The Tax Savings Myth
The main problem with spending money in order to save money is that you always have to spend a whole lot more than you save. "Thank you for shopping at Safeway; you saved $22.14 today." Any time I save double digit dollars shopping, I know I've spent triple digit dollars! Is this a surprise to you?Spending over $100 at the grocery store to save over $20 is similar to deducting mortgage interest expense off your U.S. Federal Tax Return. You spend a dollar on your home to save 30 cents (or whatever tax bracket you’re in…28%, 30% 33%, 35%, 45%…) on the tax deduction.

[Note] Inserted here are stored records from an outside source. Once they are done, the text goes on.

Implicit Types (from : list Z) (mem : gmap Z Z) (wt : dpdk_device_hqos_per_worker_thread_t) (h : dpdk_device_hqos_per_hqos_thread_t).

(** ** Masks *)

Lemma pos_ctz_split p : exists q, Zpos p = Zpos q * 2 ^ pos_ctz p /\ 0 <= pos_ctz p /\ pos_popcount q = pos_popcount p /\
  Z.log2 (Zpos p) = Z.log2 (Zpos q) + pos_ctz p.
Proof.
  induction p as [p IH|p IH|]; cbn [pos_ctz]; [exists p~1%positive; rewrite Z.add_0_r; change (2 ^ 0) with 1; rewrite Z.mul_1_r; split_and!; done| |
    exists 1%positive; done].
  destruct IH as (q & E & H0 & Hp & Hl). exists q. split; [|split; [lia|split; [done|]]].
  - rewrite Z.pow_add_r by lia. rewrite Pos2Z.inj_xO. lia.
  - rewrite Pos2Z.inj_xO, Z.log2_double by lia. lia.
Qed.

(** As many one bits as there are bits: a number of the form [2 ^ c - 1]. *)
Lemma popcount_full p : pos_popcount p <= Z.log2 (Zpos p) + 1 /\ 1 <= pos_popcount p /\
  (pos_popcount p = Z.log2 (Zpos p) + 1 -> Zpos p = 2 ^ pos_popcount p - 1).
Proof.
  induction p as [p (IH1 & IH2 & IH3)|p (IH1 & IH2 & IH3)|]; cbn [pos_popcount].
  - rewrite Pos2Z.inj_xI, Z.log2_succ_double by lia. split; [lia|]. split; [lia|]. intros E. rewrite IH3 by lia.
    rewrite Z.pow_add_r by lia. lia.
  - rewrite Pos2Z.inj_xO, Z.log2_double by lia. lia.
  - done.
Qed.

Lemma popcount_bound k : 0 <= k -> 0 <= popcount k /\ 2 ^ popcount k <= k + 1.
Proof.
  destruct k as [|p|p]; cbn [popcount]; [done| |lia]. intros _. induction p as [p IH|p IH|]; cbn [pos_popcount]; [| |done].
  - destruct IH as [H0 IH]. split; [lia|]. rewrite Z.pow_add_r, Pos2Z.inj_xI by lia. lia.
  - destruct IH as [H0 IH]. split; [lia|]. rewrite Pos2Z.inj_xO. pose proof (Pos2Z.is_pos p). etransitivity; [exact IH|]. lia.
Qed.

Section hqos.
Context (zero_count : Z).

(** An accepted mask: [c] bits in a row from bit [k], few enough for [n]. *)
Lemma validated_mask mask n : 0 <= mask < 2 ^ 64 -> 0 <= n < 2 ^ 32 -> dpdk_hqos_validate_mask zero_count mask n = 0 ->
  exists c k, 0 <= c /\ 0 <= k /\ mask = (2 ^ c - 1) * 2 ^ k /\ 2 ^ c <= n /\ (mask <> 0 -> k = count_trailing_zeros zero_count mask).
Proof.
  intros Hm Hn. unfold dpdk_hqos_validate_mask. case_decide as H0; [done|]. case_decide as H1.
  { intros _. destruct H1 as [-> ->]. exists 0, 0. done. }
  case_decide as H2; [done|]. case_decide as H3; [done|]. case_decide as H4; [done|]. intros _.
  destruct mask as [|p|p]; [lia| |lia]. cbn [count_trailing_zeros count_leading_zeros popcount] in *.
  destruct (pos_ctz_split p) as (q & E & Hk & Hp & Hl). destruct (popcount_full q) as (_ & Hq1 & Hfull).
  exists (pos_popcount q), (pos_ctz p). split; [lia|]. split; [done|]. split; [rewrite <- Hfull by lia; exact E|].
  split; [|done]. destruct (popcount_bound (n - 1)) as [_ Hb]; [lia|]. replace (u32 (n - 1)) with (n - 1) in H4 by (symmetry; apply wrap_small; lia).
  rewrite Hp. replace (pos_popcount p) with (popcount (n - 1)) by lia. lia.
Qed.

Here’s little bit more on how this works. And it’s tricky, because of all the different kinds of taxes deducted from payroll checks…the federal rate on the Internal Revenue Service charts is just once teensy-weensy bit of it. That’s why the general rule of thumb—only for purposes of discussion—is that you pay 30 cents out of a dollar. Or in the case of a tax deduction, if you spend a dollar, you can avoid 30 cents in taxes.
Example
Let’s say a family with about $100,000 a year in income owes Federal Tax of $18,330 (besides all the other taxes: state, county, etc.).
Let’s also say that their first year in their home, their mortgage interest is $11,215. If they deduct the entire $11,215 interest from their $100,000 income, their taxable income is only $81,670, not $100,000.
The difference between the tax on $100,000 and the tax on $81,670 is about $3000. So that’s how much the mortgage tax deducters will save for their first year.
Get it? They still have to pay taxes. The interest they pay doesn’t come off their entire tax bill; it comes off their gross income before computing their tax bill. So instead of paying $18,330 in federal income tax, they pay $15,525.
| Mortgage holders earn | $100,000.00 |
| less mortgage payments of | $12069.36 |
| less federal tax payment of | $15,525.00 |
|
$72,405.64 |
| Cash homebuyers earn | $100,000.00 |
| less mortgage payments of | -0- |
| less federal tax payment of | $18,330.00 |
|
$81,670.00 |
The family without a mortgage is $9264.36 in cash ahead of the smart people holding a mortgage in order to claim a tax deduction.
According to these numbers off the 2005 Internal Revenue Service tax Rate Schedules, the people with the mortgage saved only 2.8% of their gross income ($2805) by deducting their home mortgage interest. Other deductions and dependents could change their tax liability, but we’re trying to analyze only how a mortgage affects savings, right?
The principal of “it’s better to pay cash for your home” does not always apply. If you have a very low interest rate on your home, and a high yield on some stable investments, it could be better to carry a home loan.
But buying a home on time (long-term monthly payments) just so you can get a tax deduction is always the wrong reason to go into debt.